[Exercise] Records appear below. Give all of them again, exactly.

Data excerpts
#[export, refine] Instance manager_refs_laws : PageRefsLaws (PageManager M) := { pr_ok := refs_ok; pr_raw := raw_page }.
Proof.
  - intros s pa m c [Hok Hown]. cbn. unfold QueryManagedPage. destruct (FindManagedPageRecord pa s) as [r|] eqn:E; [|done]. intros [= <- <-].
    destruct (Hown _ _ E) as (? & _). destruct (found_ok pa s r Hok E) as (_ & [? _] & [? _] & _). split; [lia|done].
  - intros s pa [_ Hn]. cbn. unfold QueryManagedPage. by rewrite Hn.
  - intros s o s' Hok E. destruct (allocate_refs s o s' Hok E) as (Hok' & Hf & Ho). split; [done|].
    split; [intros a; cbn; unfold QueryManagedPage; by rewrite Hf|]. unfold raw_page. destruct o as [p|].
    + destruct Ho as (Hp & Hno & Ho). assert (FindManagedPageRecord p s = None) as Hn.
      { destruct (FindManagedPageRecord p s) as [r|] eqn:Er; [|done]. destruct Hno. by eapply Hok. }
      split_and!; [done|cbn; unfold QueryManagedPage; by rewrite Hn|by intros [? _]|].
      intros q. rewrite Hf, Ho. split; [intros [[?| ->] ?]; [left|right]; done|intros [[? ?]| ->]; split; auto].
    + intros q. by rewrite Hf, Ho.
  - intros s p Hok Hraw s'. destruct (deallocate_refs s p Hok Hraw) as (Hok' & Hf & Ho). split; [done|].
    split; [intros a; cbn; unfold QueryManagedPage; f_equal; apply Hf|]. intros q. unfold raw_page, s'. rewrite Hf, Ho. tauto.
  - intros s p x y b s' Hok Hraw E. destruct (adopt_refs s p x y b s' Hok Hraw E) as (Hok' & Hf & Ho). split; [done|]. split.
    + intros a. cbn. unfold QueryManagedPage. rewrite Hf. by destruct (_ && _).
    + intros q. unfold raw_page. rewrite Hf, Ho. destruct (decide (q = p)) as [->|Hne].
      * rewrite Z.eqb_refl. destruct b; cbn [andb]; naive_solver.
      * replace (q =? p) with false by lia. cbn [andb]. tauto.
  - intros s p c b s' Hok E. destruct (retain_refs s p c b s' Hok E) as (Hok' & Hp & Hs & Hf). split; [done|]. split_and!.
    + intros q. unfold raw_page. rewrite (page_owned_same s s' q Hp), Hf. destruct (decide (q = p)) as [->|Hne].
      * rewrite Z.eqb_refl. destruct b; cbn [andb]; [|done]. destruct (Hs eq_refl) as [r ->]. naive_solver.
      * by replace (q =? p) with false by lia.
    + intros Hb. destruct (Hs Hb) as [r Er]. cbn. unfold QueryManagedPage. rewrite Er. eauto.
    + intros a. cbn. unfold QueryManagedPage. rewrite Hf. destruct (_ && _); [|done].
      destruct (FindManagedPageRecord p s) as [r|]; [|done]. cbn. by destruct c.
  - intros s p c b s' Hok E. destruct (release_refs s p c b s' Hok E) as (Hok' & Hb & Hf & Ho). split; [done|]. split_and!.
    + done.
    + rewrite Hb. cbn. unfold QueryManagedPage. destruct (FindManagedPageRecord p s) as [r|] eqn:Er; [|done].
      destruct (found_ok p s r (proj1 Hok) Er) as (_ & [? _] & [? _] & _). cbn. destruct c; cbn; lia.
    + intros a. cbn. unfold QueryManagedPage. rewrite Hf. destruct (_ && _); [|done].
      destruct (FindManagedPageRecord p s) as [r|]; [|done]. cbn. unfold released, unreferenced. by destruct c; cbn; destruct (_ && _).
Defined.

End Manager.
(* ===== verification/FileCacheProof.v ===== *)
(** * The file cache: ownership and references

    The table, the entries and the page manager, against counts of what is held outside: owners of
    entries ([o]), fillers ([f]), held completion mutexes ([g]), cache references ([cr]) and mapping
    references ([mr]).  [Core] relates them, and every operation of the table keeps it while the
    counts change as the operation says. *)
From S2P Require Import Prelude Interfaces PageRefs FileCache.

Definition b2n (b : bool) : nat := if b then 1 else 0.

(** ** Counting *)

(** The entry holds a cache reference to the page. *)
Definition holds (pa : Z) (xn : FileCacheEntry * nat) : bool := owns_cache_reference xn.1 && (physical_address xn.1 =? pa).
Definition heap_refs (h : gmap nat (FileCacheEntry * nat)) (pa : Z) : nat :=
  size (filter (fun exn => holds pa exn.2 = true) h).

Lemma heap_refs_delete h e v pa : h !! e = Some v -> (heap_refs (delete e h) pa + b2n (holds pa v) = heap_refs h pa)%nat.
Proof.
  intros He. unfold heap_refs. rewrite map_filter_delete. destruct (holds pa v) eqn:E; cbn [b2n].
  - rewrite map_size_delete_Some by (exists v; by apply map_lookup_filter_Some).
    assert (0 < size (filter (fun exn : nat * (FileCacheEntry * nat) => holds pa exn.2 = true) h))%nat; [|lia].
    apply Nat.neq_0_lt_0. intros Hz%map_size_empty_iff. apply (f_equal (lookup e)) in Hz. rewrite lookup_empty in Hz.
    eapply map_lookup_filter_None in Hz as [?|Hn]; [congruence|]. by apply (Hn v).
  - rewrite delete_id; [lia|]. apply map_lookup_filter_None. right. intros w Hw. cbn. congruence.
Qed.

Lemma heap_refs_insert h e v pa : h !! e = None -> (heap_refs (<[e := v]> h) pa = heap_refs h pa + b2n (holds pa v))%nat.
Proof.
  intros He. pose proof (heap_refs_delete (<[e := v]> h) e v pa (lookup_insert_eq _ _ _)) as H.
  rewrite delete_insert_id in H by done. lia.
Qed.

Lemma heap_refs_update h e v v' pa : h !! e = Some v ->
  (heap_refs (<[e := v']> h) pa + b2n (holds pa v) = heap_refs h pa + b2n (holds pa v'))%nat.
Proof.
  intros He. rewrite <- (insert_delete_eq h e v'), heap_refs_insert by apply lookup_delete_eq.
  pose proof (heap_refs_delete h e v pa He). lia.
Qed.

Lemma heap_refs_pos h e v pa : h !! e = Some v -> holds pa v = true -> (0 < heap_refs h pa)%nat.
Proof. intros He Hv. pose proof (heap_refs_delete h e v pa He). rewrite Hv in *. cbn in *. lia. Qed.

(** ** The invariant *)

Definition entry_ok (fillers : nat) (x : FileCacheEntry) : Prop :=
  match state x with
  | Loading => fillers = 1%nat /\ owns_cache_reference x = false
  | Ready => fillers = 0%nat /\ owns_cache_reference x = true /\ physical_address x <> 0
  | Error => fillers = 0%nat /\ owns_cache_reference x = false
  end.

(** The counters of a managed page are the references that are held, and somebody holds one. *)
Definition refs_are (q : option (Z * Z)) (m c : nat) : Prop :=
  match q with
  | Some mc => mc = (Z.of_nat m, Z.of_nat c) /\ (0 < m + c)%nat
  | None => m = 0%nat /\ c = 0%nat
  end.

Section Core.
Context {P : Type} `{!PageRefs P} `{!PageRefsLaws P}.
Abbreviation St := (Cache P).

Definition in_table (e : nat) (c : St) : bool := bool_decide (e ∈ concat (table c)).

[Your solution]
#[export, refine] Instance manager_refs_laws : PageRefsLaws (PageManager M) := { pr_ok := refs_ok; pr_raw := raw_page }.
Proof.
  - intros s pa m c [Hok Hown]. cbn. unfold QueryManagedPage. destruct (FindManagedPageRecord pa s) as [r|] eqn:E; [|done]. intros [= <- <-].
    destruct (Hown _ _ E) as (? & _). destruct (found_ok pa s r Hok E) as (_ & [? _] & [? _] & _). split; [lia|done].
  - intros s pa [_ Hn]. cbn. unfold QueryManagedPage. by rewrite Hn.
  - intros s o s' Hok E. destruct (allocate_refs s o s' Hok E) as (Hok' & Hf & Ho). split; [done|].
    split; [intros a; cbn; unfold QueryManagedPage; by rewrite Hf|]. unfold raw_page. destruct o as [p|].
    + destruct Ho as (Hp & Hno & Ho). assert (FindManagedPageRecord p s = None) as Hn.
      { destruct (FindManagedPageRecord p s) as [r|] eqn:Er; [|done]. destruct Hno. by eapply Hok. }
      split_and!; [done|cbn; unfold QueryManagedPage; by rewrite Hn|by intros [? _]|].
      intros q. rewrite Hf, Ho. split; [intros [[?| ->] ?]; [left|right]; done|intros [[? ?]| ->]; split; auto].
    + intros q. by rewrite Hf, Ho.
  - intros s p Hok Hraw s'. destruct (deallocate_refs s p Hok Hraw) as (Hok' & Hf & Ho). split; [done|].
    split; [intros a; cbn; unfold QueryManagedPage; f_equal; apply Hf|]. intros q. unfold raw_page, s'. rewrite Hf, Ho. tauto.
  - intros s p x y b s' Hok Hraw E. destruct (adopt_refs s p x y b s' Hok Hraw E) as (Hok' & Hf & Ho). split; [done|]. split.
    + intros a. cbn. unfold QueryManagedPage. rewrite Hf. by destruct (_ && _).
    + intros q. unfold raw_page. rewrite Hf, Ho. destruct (decide (q = p)) as [->|Hne].
      * rewrite Z.eqb_refl. destruct b; cbn [andb]; naive_solver.
      * replace (q =? p) with false by lia. cbn [andb]. tauto.
  - intros s p c b s' Hok E. destruct (retain_refs s p c b s' Hok E) as (Hok' & Hp & Hs & Hf). split; [done|]. split_and!.
    + intros q. unfold raw_page. rewrite (page_owned_same s s' q Hp), Hf. destruct (decide (q = p)) as [->|Hne].
      * rewrite Z.eqb_refl. destruct b; cbn [andb]; [|done]. destruct (Hs eq_refl) as [r ->]. naive_solver.
      * by replace (q =? p) with false by lia.
    + intros Hb. destruct (Hs Hb) as [r Er]. cbn. unfold QueryManagedPage. rewrite Er. eauto.
    + intros a. cbn. unfold QueryManagedPage. rewrite Hf. destruct (_ && _); [|done].
      destruct (FindManagedPageRecord p s) as [r|]; [|done]. cbn. by destruct c.
  - intros s p c b s' Hok E. destruct (release_refs s p c b s' Hok E) as (Hok' & Hb & Hf & Ho). split; [done|]. split_and!.
    + done.
    + rewrite Hb. cbn. unfold QueryManagedPage. destruct (FindManagedPageRecord p s) as [r|] eqn:Er; [|done].
      destruct (found_ok p s r (proj1 Hok) Er) as (_ & [? _] & [? _] & _). cbn. destruct c; cbn; lia.
    + intros a. cbn. unfold QueryManagedPage. rewrite Hf. destruct (_ && _); [|done].
      destruct (FindManagedPageRecord p s) as [r|]; [|done]. cbn. unfold released, unreferenced. by destruct c; cbn; destruct (_ && _).
Defined.

End Manager.
(* ===== verification/FileCacheProof.v ===== *)
(** * The file cache: ownership and references

    The table, the entries and the page manager, against counts of what is held outside: owners of
    entries ([o]), fillers ([f]), held completion mutexes ([g]), cache references ([cr]) and mapping
    references ([mr]).  [Core] relates them, and every operation of the table keeps it while the
    counts change as the operation says. *)
From S2P Require Import Prelude Interfaces PageRefs FileCache.

Definition b2n (b : bool) : nat := if b then 1 else 0.

(** ** Counting *)

(** The entry holds a cache reference to the page. *)
Definition holds (pa : Z) (xn : FileCacheEntry * nat) : bool := owns_cache_reference xn.1 && (physical_address xn.1 =? pa).
Definition heap_refs (h : gmap nat (FileCacheEntry * nat)) (pa : Z) : nat :=
  size (filter (fun exn => holds pa exn.2 = true) h).

Lemma heap_refs_delete h e v pa : h !! e = Some v -> (heap_refs (delete e h) pa + b2n (holds pa v) = heap_refs h pa)%nat.
Proof.
  intros He. unfold heap_refs. rewrite map_filter_delete. destruct (holds pa v) eqn:E; cbn [b2n].
  - rewrite map_size_delete_Some by (exists v; by apply map_lookup_filter_Some).
    assert (0 < size (filter (fun exn : nat * (FileCacheEntry * nat) => holds pa exn.2 = true) h))%nat; [|lia].
    apply Nat.neq_0_lt_0. intros Hz%map_size_empty_iff. apply (f_equal (lookup e)) in Hz. rewrite lookup_empty in Hz.
    eapply map_lookup_filter_None in Hz as [?|Hn]; [congruence|]. by apply (Hn v).
  - rewrite delete_id; [lia|]. apply map_lookup_filter_None. right. intros w Hw. cbn. congruence.
Qed.

Lemma heap_refs_insert h e v pa : h !! e = None -> (heap_refs (<[e := v]> h) pa = heap_refs h pa + b2n (holds pa v))%nat.
Proof.
  intros He. pose proof (heap_refs_delete (<[e := v]> h) e v pa (lookup_insert_eq _ _ _)) as H.
  rewrite delete_insert_id in H by done. lia.
Qed.

Lemma heap_refs_update h e v v' pa : h !! e = Some v ->
  (heap_refs (<[e := v']> h) pa + b2n (holds pa v) = heap_refs h pa + b2n (holds pa v'))%nat.
Proof.
  intros He. rewrite <- (insert_delete_eq h e v'), heap_refs_insert by apply lookup_delete_eq.
  pose proof (heap_refs_delete h e v pa He). lia.
Qed.

Lemma heap_refs_pos h e v pa : h !! e = Some v -> holds pa v = true -> (0 < heap_refs h pa)%nat.
Proof. intros He Hv. pose proof (heap_refs_delete h e v pa He). rewrite Hv in *. cbn in *. lia. Qed.

(** ** The invariant *)

Definition entry_ok (fillers : nat) (x : FileCacheEntry) : Prop :=
  match state x with
  | Loading => fillers = 1%nat /\ owns_cache_reference x = false
  | Ready => fillers = 0%nat /\ owns_cache_reference x = true /\ physical_address x <> 0
  | Error => fillers = 0%nat /\ owns_cache_reference x = false
  end.

(** The counters of a managed page are the references that are held, and somebody holds one. *)
Definition refs_are (q : option (Z * Z)) (m c : nat) : Prop :=
  match q with
  | Some mc => mc = (Z.of_nat m, Z.of_nat c) /\ (0 < m + c)%nat
  | None => m = 0%nat /\ c = 0%nat
  end.

Section Core.
Context {P : Type} `{!PageRefs P} `{!PageRefsLaws P}.
Abbreviation St := (Cache P).

Definition in_table (e : nat) (c : St) : bool := bool_decide (e ∈ concat (table c)).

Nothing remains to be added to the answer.